Excerpts from Jim Conrad's
Naturalist Newsletter
from the May 16, 2010 Newsletter issued from Hacienda Chichen Resort beside Chichén Itzá Ruins, central Yucatán, MÉXICO; limestone bedrock, elevation ~39m (~128ft), ~N20.676°, ~W88.569°
A CLIMBING MILKWEED
Nowadays the plant shown below is flowering:
If you break one of those leaves, copious white latex oozes out. The flowers are fragrant, smelling a bit like vanilla. A flower close-up is shown below:
Ulli says it's MARSDENIA COULTERI, and after drawing what must have been around a hundred such flowers (at the University of Bayreuth in Germany, while peering through a binocular microscope at tiny details) I can tell you that an unusual feature of the flower is how the white stigma head emerges above the dark brown anthers around it like a little mountain of snow. Also, the petals in this species are unusually hairy.

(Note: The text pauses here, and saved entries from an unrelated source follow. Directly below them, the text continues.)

(** * crypto.me backend: the profile cache of [backend/app.py]

    A shallow embedding of the FastAPI handlers [get_profile] and
    [update_profile], of the cache helpers [get_cached_profile] and
    [update_cache], and of the profile source [fetch_profile_data], together
    with the part of the SQLAlchemy session they run against.

    - the table [cached_profiles] is a finite map from [ens_name] (its unique
      index) to a row holding [profile_data] and [last_updated]; the surrogate
      key [id] is never read by a handler and is left out;
    - a JSON document is an association list in insertion order, as a Python
      dict is;
    - a Python [str] is the string of its UTF-8 bytes;
    - a timestamp is an integer number of microseconds, the resolution of
      [datetime];
    - handlers are written in a state-and-exception monad over the committed
      table plus the session of the running request. *)

From stdpp Require Import gmap strings.
From Stdlib Require Import ZArith Lia.

Local Open Scope Z_scope.
Local Open Scope string_scope.

(** ** JSON values and dicts *)

(** Values of the [JSON] column and of request bodies.  Numbers are the
    integers the handlers themselves produce. *)
#[warnings="-register-all"]
Inductive json : Type :=
| JNull
| JBool (b : bool)
| JInt (n : Z)
| JStr (s : string)
| JList (l : list json)
| JDict (d : list (string * json)).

You can see how hairs at the flower's center point downward, encouraging visiting pollinators to continue down toward the corolla base, to do their pollinating business. However, why do hairs at the petals outer ends point in an opposite direction? I'm guessing that just before the blossoms fully open, when the petals are erect, the upward-pointing hairs dissuade pollinators from entering the flower before the sexual parts are fully mature.
I doubt many folks in the Yucatán ever notice this modest little vine but I'm featuring it in the hope that someday the pictures and the fact that I've found it here will interest a future researcher.
By the way, now they've sunk the entire Milkweed Family, the Asclepiadaceae, into the Dogbane Family, the Apocynaceae.